There was a thump and a grinding crunch as they hit something on one side, but Greg just speeded up. Someone screamed, and Zohra started wailing. They were all being thrown about in their seats. Jack pressed his face to the side window and tried to get his bearings.
‘Where’s he taking us?’ Ed asked. ‘Can you tell?’
‘Not sure. We’re somewhere near London Bridge, I think. But I reckon we’re heading south, away from the river. It’s so hard to tell around here. None of the roads go in a straight line.’
There was another terrific bang and the coach lurched sideways across the road. Greg wrestled with the wheel.
‘This is crazy,’ Jack said, standing up and climbing over Ed.
‘Jack, no …’
Jack fought his way to the front, rocking from side to side, stumbling into the seats.
‘Stop the bus!’ he yelled. By way of a reply Greg flung an arm back and fired off a round from his gun. It went wild, peppering the ceiling with shot, but Jack threw himself to the ground and lay pressed against the carpeted floor.

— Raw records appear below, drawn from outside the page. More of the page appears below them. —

(** ** The claims on the simulation step *)



(** C2.  After every step with a canvas at least two radii wide and
    high, the first one and each one after it, every particle is within
    the walls: [radius <= x <= width - radius] and
    [radius <= y <= height - radius], whatever its position and velocity
    were before the step. *)
Theorem updateBalls_in_bounds (app : App) (canvas : Canvas) (n : nat)
    (b' : Ball.t) :
  canvasRef app = Some canvas →
  b' ∈ ballsRef (updateBalls (steps n app)) →
  2 * Ball.radius b' <= width canvas →
  2 * Ball.radius b' <= height canvas →
  in_bounds canvas b'.
Proof.
  intros Hc Hin Hw Hh.
  rewrite <- (steps_canvas n app) in Hc.
  rewrite (updateBalls_canvas _ canvas Hc) in Hin.
  apply list_elem_of_fmap in Hin as (b & -> & _).
  destruct (update_ball_frame canvas b) as (_ & Hr & _).
  rewrite Hr in *. unfold in_bounds. rewrite Hr.
  pose proof (update_ball_x canvas b) as Hx.
  pose proof (update_ball_y canvas b) as Hy.
  cbv zeta in Hx, Hy.
  set (r := Ball.radius b) in *.
  split.
  - destruct (js_le _ r || js_ge _ (width canvas - r)) eqn:E in Hx;
      injection Hx as Hx _; rewrite Hx.
    + destruct (max_min_clamped r (width canvas - r)
                  (Ball.x b + Ball.vx b)) as (? & ? & _); [lra|auto].
    + apply hits_wall_false in E. lra.
  - destruct (js_le _ r || js_ge _ (height canvas - r)) eqn:E in Hy;
      injection Hy as Hy _; rewrite Hy.
    + destruct (max_min_clamped r (height canvas - r)
                  (Ball.y b + Ball.vy b)) as (? & ? & _); [lra|auto].
    + apply hits_wall_false in E. lra.
Qed.

Lemma updateBalls_in_bounds_witness :
  in_bounds canvas0 (Ball.mk 0 12 150 3 0 12 (Some "#FF6B6B"%string)).
Proof.
  apply (updateBalls_in_bounds app0 canvas0 0 _ eq_refl).
  - vm_compute. left.
  - vm_compute. discriminate.
  - vm_compute. discriminate.
Defined.

(** C3, as stated, fails: a particle strictly inside the walls before the
    step can reach a wall during it.  In a 400 by 300 canvas the particle
    of radius 12 at (13, 150) with velocity (-3, 0) ends at x = 12, not
    at 13 + (-3) = 10, with velocity 3, not -3. *)
Lemma interior_before_step_reflected :
  strictly_interior canvas0 (Ball.radius ball1) (Ball.x ball1) (Ball.y ball1) ∧
  ballsRef (updateBalls app1)
  = [Ball.mk 1 12 150 3 0 12 (Some "#4ECDC4"%string)] ∧
  ¬ (12 == Ball.x ball1 + Ball.vx ball1) ∧
  ¬ (3 == Ball.vx ball1).
Proof.
  split; [|split; [|split]].
  - vm_compute. repeat split.
  - reflexivity.
  - vm_compute. discriminate.
  - vm_compute. discriminate.
Qed.

(** *** The step on doubles *)

Lemma Double_forEach_from_split (f : Double.Ball → Double.Ball)
    (todo done : list Double.Ball) :
  Double.forEach_from (length todo) (length done) f (done ++ todo)
  = done ++ (f <$> todo).
Proof.
  revert done; induction todo as [|b todo IH]; intros done; simpl.
  - reflexivity.
  - rewrite list_lookup_middle by reflexivity.
    rewrite insert_app_r_alt by reflexivity.
    rewrite Nat.sub_diag. simpl.
    specialize (IH (done ++ [f b])).
    rewrite length_app, Nat.add_1_r, <- !app_assoc in IH.
    exact IH.
Qed.

Lemma Double_updateBalls_lookup (canvas : Double.Canvas)
    (balls : list Double.Ball) (i : nat) :
  Double.updateBalls (Some canvas) balls !! i
  = Double.update_ball canvas <$> (balls !! i).
Proof.
  unfold Double.updateBalls, Double.forEach.
  pose proof (Double_forEach_from_split (Double.update_ball canvas) balls [])
    as E.
  simpl in E. rewrite E. apply list_lookup_fmap.
Qed.

(** The order of the doubles, as far as the wall tests need it: what is
    less is not greater, on the specification of the comparisons. *)
Lemma SFcompare_Lt_swap (a b : spec_float) :
  SFcompare a b = Some Lt → SFcompare b a = Some Gt.
Proof.
  destruct a as [sa|sa| |sa ma ea], b as [sb|sb| |sb mb eb];
    try destruct sa; try destruct sb; cbn [SFcompare]; try congruence;
    fold (Pos.compare ma mb); fold (Pos.compare mb ma);
    rewrite (Z.compare_antisym ea eb), (Pos.compare_antisym ma mb);
    destruct (ea ?= eb)%Z; cbn [CompOpp]; try congruence;
    destruct (ma ?= mb)%positive; cbn [CompOpp]; congruence.
Qed.

(** [a < b] on doubles makes [b <= a] false. *)
Lemma double_lt_not_ge (a b : float) :
  (a <? b)%float = true → (b <=? a)%float = false.
Proof.
  rewrite FloatAxioms.ltb_spec, FloatAxioms.leb_spec. unfold SFltb, SFleb.
  destruct (SFcompare (Prim2SF a) (Prim2SF b)) as [[]|] eqn:E;
    try discriminate.
  intros _. rewrite (SFcompare_Lt_swap _ _ E). reflexivity.
Qed.

(** The step on doubles at three balls of a 400 by 300 canvas: at
    [x = 106] the increment [2^-51] is lost in the rounding of the sum
    and the ball stays at 106; at [x = 12], on the left wall, the same
    increment is lost, the wall test holds and the velocity is negated;
    at [x = 13] the sum 13.5 is exact. *)
Lemma double_step_examples :
  Double.updateBalls (Some dcanvas) [dball_far; dball_wall; dball_near]
  = [ Double.mkBall 0 106 152 0x1p-51 2 12 (Some "#FF6B6B"%string);
      Double.mkBall 1 12 150 (-0x1p-51) 0 12 (Some "#4ECDC4"%string);
      Double.mkBall 2 13.5 149.75 0.5 (-0.25) 12 (Some "#45B7D1"%string) ].
Proof. vm_compute. reflexivity. Qed.

(** C3, amended.  On the doubles of the code: a particle whose position
    after the increment, as the code computes it (the rounded sums
    [x + vx] and [y + vy]), is strictly inside the walls
    ([radius < x + vx < width - radius] and
    [radius < y + vy < height - radius], the differences as computed
    too), ends the step at exactly that computed position, with its
    velocity and every other field unchanged. *)
Theorem computed_interior_position_kept (canvas : Double.Canvas)
    (balls : list Double.Ball) (i : nat) (b : Double.Ball) :
  balls !! i = Some b →
  (Double.radius b <? Double.x b + Double.vx b)%float = true →
  (Double.x b + Double.vx b <? Double.width canvas - Double.radius b)%float
  = true →
  (Double.radius b <? Double.y b + Double.vy b)%float = true →
  (Double.y b + Double.vy b <? Double.height canvas - Double.radius b)%float
  = true →
  Double.updateBalls (Some canvas) balls !! i
  = Some (Double.mkBall (Double.id b)
            (Double.x b + Double.vx b)%float (Double.y b + Double.vy b)%float
            (Double.vx b) (Double.vy b) (Double.radius b) (Double.color b)).
Proof.
  intros Hb Hx1 Hx2 Hy1 Hy2.
  rewrite Double_updateBalls_lookup, Hb. simpl. f_equal.
  apply double_lt_not_ge in Hx1, Hx2, Hy1, Hy2.
  destruct b as [i0 px py pvx pvy r c].
  cbv beta iota zeta delta
    [Double.update_ball Double.set_x Double.set_y Double.set_vx Double.set_vy
     Double.id Double.x Double.y Double.vx Double.vy Double.radius
     Double.color] in *.
  rewrite Hx1, Hx2. cbv beta iota delta [orb Double.y Double.radius].
  rewrite Hy1, Hy2. reflexivity.
Qed.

‘Sit down!’ Greg yelled, still waving the gun around.
Jack stayed there, hoping that Greg might at least slow down. It was clear, though, that nothing short of a major accident was going to stop him.
Jack made a decision.
If the bus hit something head on, he’d be thrown forward head first along the aisle like a torpedo.

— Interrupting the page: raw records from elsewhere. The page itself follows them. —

(** Whatever the stream, a result that a payload triggers reports an
    elapsed time of at least the requested duration. *)
Lemma run_payloads_results_past_duration start D chunks :
  ∀ w k s,
    clients_get w = Some (Upload s) → counting start D k s →
    ∃ w' new, run w (payloads chunks) = Done w' ∧ sent w' = sent w ++ new ∧
              forallb (result_past D) new = true.
Proof.
  induction chunks as [|[n env] chunks IH]; intros w k s Hw Hs.
  - exists w, []. by rewrite app_nil_r.
  - rewrite server_run_payloads_cons, (step_binary w (Upload s)) by done.
    rewrite (uploadData_counting start D k s) by done. cbv zeta.
    destruct (JS.ge _ D) eqn:Hge; cbn [fst snd].
    + eexists. exists [Text (uploadResult (JS.sub (Fin (performance_now env 0)) start)
                                          (JS.of_Z (k + Z.of_N n)))].
      split; [apply run_idle_payloads; apply clients_get_set|].
      split; [done|]. cbn [forallb result_past]. by rewrite Hge.
    + match goal with
      | |- context [run ?w1 _] =>
          destruct (IH w1 (k + Z.of_N n)%Z
                      {| startTimeOnServerMs := start; requestedDurationMs := D;
                         bytesReceived := JS.of_Z (k + Z.of_N n) |})
            as (w' & new & Hrun & Hsent & Hall); [apply clients_get_set| |]
      end.
      { repeat split; try done. destruct Hs as (_ & _ & _ & ?). lia. }
      exists w'. eexists (Text (uploadProgress _ _ _) :: new).
      split; [exact Hrun|]. split; [|exact Hall].
      rewrite Hsent. cbn [sent set_clients socket_send]. by rewrite <- app_assoc.
Qed.

(** A start request that the parser lets through asks for a duration
    that is not [<= 0]. *)
Lemma parseEventToAction_StartUpload event D :
  parseEventToAction event = Some (StartUpload D) → JS.le D (JS.of_Z 0) = false.
Proof.
  unfold parseEventToAction. intros H.
  repeat match type of H with
         | context [match ?x with _ => _ end] => destruct x eqn:?
         end; try discriminate H.
  by injection H as <-.
Qed.
(** * useConfigHandler: the admin console's server-configuration composable

    A shallow embedding of
    [packages/hoppscotch-sh-admin/src/composables/useConfigHandler.ts]:
    the view-model builder run on mount, the two reverse transforms
    ([updatedInfraConfigs], [updatedAllowedAuthProviders]), the validator
    [AreAnyConfigFieldsEmpty] and the mutation dispatcher [executeMutation]
    with its four call sites. *)

From Stdlib Require Import String Ascii List NArith Bool Lia Permutation.
From ExtLib Require Import Structures.Monad Structures.MonadState Data.Monads.StateMonad.
Import ListNotations.
Import MonadNotation.
Local Open Scope monad_scope.
Local Open Scope N_scope.

(* ===================================================================== *)
(** ** JavaScript strings *)
(* ===================================================================== *)

(** A JavaScript string is a finite sequence of UTF-16 code units. *)
Definition code_unit := N.
Definition jsstring := list code_unit.

(** An ASCII literal of the source, as code units. *)
Definition js (s : string) : jsstring := map N_of_ascii (list_ascii_of_string s).

(** The empty string, ['']. *)
Definition js_empty : jsstring := [].

(** [a === b] on strings. *)
Fixpoint streq (a b : jsstring) : bool :=
  match a, b with
  | [], [] => true
  | x :: a', y :: b' => (x =? y) && streq a' b'
  | _, _ => false
  end.

(** [a !== b] on strings. *)
Definition strneq (a b : jsstring) : bool := negb (streq a b).

(** The code units that [String.prototype.trim] strips: ECMAScript's
    WhiteSpace (TAB, VT, FF, SP, NBSP, ZWNBSP and the category Zs) and
    LineTerminator (LF, CR, LS, PS). *)
Definition white_space : list code_unit :=
  [ 9; 10; 11; 12; 13; 32; 160; 5760;
    8192; 8193; 8194; 8195; 8196; 8197; 8198; 8199; 8200; 8201; 8202;
    8232; 8233; 8239; 8287; 12288; 65279 ].

Definition isWhiteSpace (c : code_unit) : bool := existsb (N.eqb c) white_space.

Fixpoint trimStart (s : jsstring) : jsstring :=
  match s with
  | [] => []
  | c :: r => if isWhiteSpace c then trimStart r else s
  end.

Definition trimEnd (s : jsstring) : jsstring := rev (trimStart (rev s)).

(** [s.trim()] *)
Definition trim (s : jsstring) : jsstring := trimEnd (trimStart s).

He started to crawl. Inch by inch along the floor. Hoping that Greg wouldn’t notice him in the big convex mirror that gave the driver a view of the entire bus interior. He passed Liam’s body, tried not to think about what Greg had done to him, carried on.
The bus went way too fast over an obstacle, a speed bump maybe, and Jack was flipped up into the air and landed with a thud. He heard something scraping all the way along the underside. Still he crept forward, his eyes fixed on the shotgun that Greg was waving blindly in the air.